When your kids get cranky about 3:45 in the afternoon, you give them a snack. Worked for us.

When you want your garden to grow faster and produce bigger harvests, you give it generous doses of plant food. Right?

Not at all.

When I was in high school, before I learned about organic gardening, we used to buy all kinds of chemical fertilizers—not to mention the pesticides and weed killers—that seemed to solve all our gardening problems.

I was always impressed with how quickly those fertilizers “did their” job and how prolifically things grew.

Little did I know: I was poisoning my soil as well as the food I was growing.

There are many reasons not to use chemical fertilizers in your garden or on your lawn. And I’ll get to that in just a minute.

Once I started gardening organically, it didn’t take me long to realize that the most important thing you can do for your garden is quit trying to make the plants grow and focus on building a healthy soil.

A healthy soil will produce healthy plants.  Funny, how that works.  Actually, it’s science.

OG 365 Timeless Gardening Tip #11: Feed the soil, not the plants.

What on earth does that mean? The last time you went to the nursery, I would bet my compost pile you did not find a bag of “soil food.”

Your soil is “alive”

Okay, not literally. But there is an immense network of microbial life within the soil. You can see the earthworms and a few other bugs and such.

But there is a vast, unseen, intricate web of bio-diverse micro-organisms in the soil. In organic soil, that is.

Bacteria, fungi, nematodes, earthworms, insects, and a bunch of other micro-critters you can’t see with your naked eyes are having a heyday: living, reproducing, micro-pooping, dying, and decomposing in the soil.

This is Paradise for your plants

Researchers are just beginning to understand the relationship plants have with this intricate web of life in the soil. They don’t even have names for all the different organisms they’re starting to identify.

But one thing is for sure: a healthy, organic soil is super beneficial to plants.

So, you’re not actually feeding the soil.

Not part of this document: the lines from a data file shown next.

(* ===== verification/SystemTunnel.v ===== *)
(** * Page, server and agent together: opening a tunnel

    From the page's request to the session that the server records, and the
    session id the page is told. *)

From S2P Require Import Prelude Async Mpsc RustStr Protocol Frame Externs Token JsonDe.
From S2P Require Import ServerState ServerDb ServerWeb ServerNode.
From S2P Require Import Relay Channel.
From S2P Require Import AgentState AgentWs AgentSftp AgentTunnel System.

Section opening.
Context `{!UuidText, !JsonText, !DateText}.
Context `{!Serde WebFrameData.t, !SerdeLaws WebFrameData.t, !Serde NodeFrameData.t, !SerdeLaws NodeFrameData.t}.

(** A request for a tunnel, up to the node's socket. *)
Lemma server_forwards_request state cid protocol target nid tx username password msg_id raw ch raw' cs w :
  let forwarded := NodeFrameData.OpenTunnel protocol cid username password msg_id in
  web_bytes (WebFrameData.OpenTunnel protocol target username password msg_id) = Ok raw -> short raw ->
  node_bytes forwarded = Ok raw' -> parse_str target = Ok nid -> node_sender nid (shared w) = Some tx ->
  node_channels w !! tx = Some ch -> rx ch = HeldByWriter -> queue ch = [] ->
  exists w1 w2 ch2, run (handle_web_message state cid (Ok (Binary raw))) cs w = Done Continue w1 /\
    env_step w1 w2 /\ node_channels w2 !! tx = Some ch2 /\ wire ch2 = wire ch ++ [raw'].
Proof.
  intros forwarded Hraw Hs Hraw' Hp Htx Hch Hrx Hq.
  rewrite (server_reads _ _ (WebFrameData.OpenTunnel protocol target username password msg_id)), (open_tunnel_run _ _ _ _ nid tx) by done.
  destruct (idle_send node_bytes CHANNEL_CAPACITY tx forwarded raw' _ ch ltac:(cbv; lia) Hch Hrx Hq Hraw')
    as (ch1 & ch2 & Hsend & Hwrite & Hwire & _). unfold forwarded in Hsend. rewrite Hsend.
  eexists _, _, ch2. split; [done|]. split; [|split; [|done]].
  - apply (env_write_node _ tx ch1 ch2 true); [cbn; apply lookup_insert_eq|done].
  - cbn. apply lookup_insert_eq.
Qed.

(** What the server makes of a node's announcement of a tunnel. *)
Lemma server_hears_opened state nid protocol cid sid msg_id raw conn ch raw' cs w :
  let notice := WebFrameData.TunnelOpened protocol sid msg_id in
  node_bytes (NodeFrameData.TunnelOpened protocol cid sid msg_id) = Ok raw -> short raw ->
  connections (shared w) !! cid = Some conn -> web_channels w !! wc_tx conn = Some ch ->
  rx ch = HeldByWriter -> queue ch = [] -> web_bytes notice = Ok raw' ->
  exists w1 w2 ch2, run (handle_tunnel_opened protocol cid sid nid msg_id) cs w = Done tt w1 /\
    run (handle_node_message state nid (Ok (Binary raw))) cs w = Done Continue w1 /\
    nodes (shared w1) = nodes (shared w) /\
    env_step w1 w2 /\ shared w2 = shared w1 /\ web_channels w2 !! wc_tx conn = Some ch2 /\ wire ch2 = wire ch ++ [raw'].
Proof.
  intros notice Hraw Hs Hconn Hch Hrx Hq Henc.
  destruct (idle_send web_bytes CHANNEL_CAPACITY (wc_tx conn) notice raw' _ ch ltac:(cbv; lia) Hch Hrx Hq Henc)
    as (ch1 & ch2 & Hsend & Hwrite & Hwire & _).
  set (w1 := with_web_channels (<[wc_tx conn := ch1]> (web_channels w))
    (with_shared (with_sessions (<[{| node_id := nid; sid := sid |} := (cid, nid)]>) (shared w)) w)).
  assert (run (handle_tunnel_opened protocol cid sid nid msg_id) cs w = Done tt w1) as Hrun.
  { unfold handle_tunnel_opened, notify_client_by_cid. cbn. rewrite Hconn. cbn. fold notice. by rewrite Hsend. }
  destruct (run_bind _ (fun _ : unit => Ret Continue) _ _ _ _ Hrun) as [skip Hb].
  exists w1, (with_web_channels (<[wc_tx conn := ch2]> (web_channels w1)) w1), ch2.
  split; [exact Hrun|]. split; [|split; [done|]].
  - cbn [handle_node_message]. rewrite (node_on_the_wire _ raw) by done. exact Hb.
  - split; [|split; [done|split; [cbn; apply lookup_insert_eq|done]]].
    apply (env_write_web _ (wc_tx conn) ch1 ch2 true); [cbn; apply lookup_insert_eq|done].
Qed.
End opening.

(** C4. A tunnel that a page asks for opens.  For either protocol and acceptable
    credentials: the server puts the request on the node's socket; the agent
    that reads it starts a tunnel with exactly those credentials under the
    next session id; the tunnel's task, for SSH once its shell is there,
    announces that id before anything else; and the server that reads the
    announcement, whatever happened meanwhile, grants the session on that
    node to the client that asked and to nobody else, and tells its page the
    id. *)
Theorem tunnel_opens
    `{!UuidText, !JsonText, !DateText, !Serde WebFrameData.t, !SerdeLaws WebFrameData.t}
    `{!Serde NodeFrameData.t, !SerdeLaws NodeFrameData.t, !Channel.WasmBindgen} {FS File} {dm : DashMaps} `{!SftpServer FS File}
    state config p cid target nid node_id tx username password msg_id raw ch raw' cs cs' w (a : AgentState.World FS File)
    raw_opened raw_notice :
  let protocol := Protocol.as_u8 p in
  let sid := session_id (agent a) in
  let announced := NodeFrameData.TunnelOpened protocol cid sid msg_id in
  let notice := WebFrameData.TunnelOpened protocol sid msg_id in
  credential_problem config username password = None ->
  web_bytes (WebFrameData.OpenTunnel protocol target username password msg_id) = Ok raw -> short raw ->
  node_bytes (NodeFrameData.OpenTunnel protocol cid username password msg_id) = Ok raw' -> short raw' ->
  parse_str target = Ok nid -> node_sender nid (shared w) = Some tx ->
  node_channels w !! tx = Some ch -> rx ch = HeldByWriter -> queue ch = [] ->
  node_bytes announced = Ok raw_opened -> short raw_opened -> web_bytes notice = Ok raw_notice -> short raw_notice ->
  (exists w1 w2 ch2, run (handle_web_message state cid (Ok (Binary raw))) cs w = Done Continue w1 /\
     env_step w1 w2 /\ node_channels w2 !! tx = Some ch2 /\ wire ch2 = wire ch ++ [raw']) /\
  (exists auth stdin a' t, run (reader_task config [Ok (Binary raw')]) cs' a = Done tt a' /\
     auth_for config username password = Some auth /\ opened p cid auth msg_id stdin a a' /\ last (tunnels a') = Some t /\
     (p = Protocol.SSH -> forall setup turns, ssh_setup setup = Ok tt ->
        emits (ssh_task (FS := FS) (File := File) node_id t setup turns) (fun _ frames => head frames = Some announced)) /\
     (p = Protocol.SFTP -> forall setup turns,
        emits (sftp_task (FS := FS) (File := File) t setup turns) (fun _ frames => head frames = Some announced))) /\
  (forall cs3 w3 conn ch3, connections (shared w3) !! cid = Some conn -> web_channels w3 !! wc_tx conn = Some ch3 ->
     rx ch3 = HeldByWriter -> queue ch3 = [] ->
     exists w4 w5 ch5, run (handle_node_message state nid (Ok (Binary raw_opened))) cs3 w3 = Done Continue w4 /\
       (forall cid' tx', granted (shared w4) cid' target sid tx' <-> cid' = cid /\ node_sender nid (shared w3) = Some tx') /\
       env_step w4 w5 /\ web_channels w5 !! wc_tx conn = Some ch5 /\ wire ch5 = wire ch3 ++ [raw_notice]) /\
  forall page s fn, Channel.serializes (from_web notice) = true ->
    Channel.on_protocol_message (Channel.attached s page) = Some fn ->
    exists page', Channel.on_message s (Channel.AsArrayBuffer raw_notice) page = Returns page' /\
      last (Channel.calls page') = Some (fn, Some (from_web notice)).
Proof.
  intros protocol sid announced notice Hcred Hraw Hs Hraw' Hs' Hp Htx Hch Hrx Hq Hopened Hso Hnotice Hsn.
  split; [by eapply server_forwards_request|]. split; [|split].
  - destruct (open_tunnel_ok p config cid username password msg_id cs' a Hcred) as (auth & stdin & a' & Hauth & Hrun & Ho).
    exists auth, stdin, a'. eexists. split; [|split; [exact Hauth|split; [exact Ho|split]]].
    + rewrite (agent_reads _ (NodeFrameData.OpenTunnel protocol cid username password msg_id)) by done.
      destruct (run_bind _ (fun _ => reader_task config []) _ _ _ _ Hrun) as [skip Hb]. etrans; [exact Hb|done].
    + rewrite (op_tunnels _ _ _ _ _ _ _ Ho). apply last_snoc.
    + split.
      * intros -> setup turns Hsetup. eapply emits_mono, ssh_task_emits; [|done]. rewrite Hsetup.
        intros _ frames (l & lst & -> & _). done.
      * intros -> setup turns. eapply emits_mono, sftp_tunnel_says; [|done]. intros _ frames (l & lst & -> & _). done.
  - intros cs3 w3 conn ch3 Hconn Hch3 Hrx3 Hq3.
    destruct (server_hears_opened state nid protocol cid sid msg_id raw_opened conn ch3 raw_notice cs3 w3)
      as (w4 & w5 & ch5 & Hrun & Hmsg & Hnodes & Hstep & _ & Hch5 & Hwire); try done.
    exists w4, w5, ch5. split; [exact Hmsg|]. split; [|done].
    by apply (tunnel_open_close_grants protocol cid sid nid target msg_id cs3 w3 w4 Hp).
  - intros page s fn Hjs Hfn. unfold Channel.on_message. rewrite Hfn. unfold Channel.handle_message.
    rewrite (web_on_the_wire browser notice raw_notice), Hjs by done. eexists. split; [done|]. cbn. apply last_snoc.
Qed.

You feed this immense network of microbial life in the soil.

The benefits of organic soil are unending.

When you have healthy soil, rich in organic material, your plants don’t need those artificial, chemical fertilizers (i.e. poisons) because your plants get the nutrients they need directly from the soil.

In fact, a healthy organic soil rich with all this biologically diverse micro-life has more nutrients than soil fertilized with chemicals. And organic soil actually makes more of these nutrients available to the plants. And the more this web of micro-life in your soil flourishes, the more it enriches the soil and benefits the health and productivity of your crops.

The effects of chemical fertilizer are incalculably harmful to your soil, the food you grow, and the environment.

Say NO to chemical fertilizers

There are lots of reasons NOT to use chemical fertilizers in your garden or on your yard. Here are some of the major ones:

1.  Chemical fertilizers often leech out many of the natural nutrients in the soil and freeze up much of what remains.

No wonder. Most of the chemical fertilizers on the market are salt based.

The result? Even though there are nutrients in the soil, the plants can’t access them and must depend on the un-natural chemical fertilizer for plant growth. And you get to eat poison. Lovely.

How much salt would you like to put on your plants?

2. Feeding the soil with chemical fertilizers actually destroys the intricate web of life in the soil.

This in turn, breaks down the soil structure. Then the soil compacts and the plant roots cannot breathe. And you have unhappy, therefore unhealthy plants.

3. When you use chemical fertilizers, the rapid growth that results may look impressive to the eye, but the plants are not as healthy and that is often why aphids attack this new growth.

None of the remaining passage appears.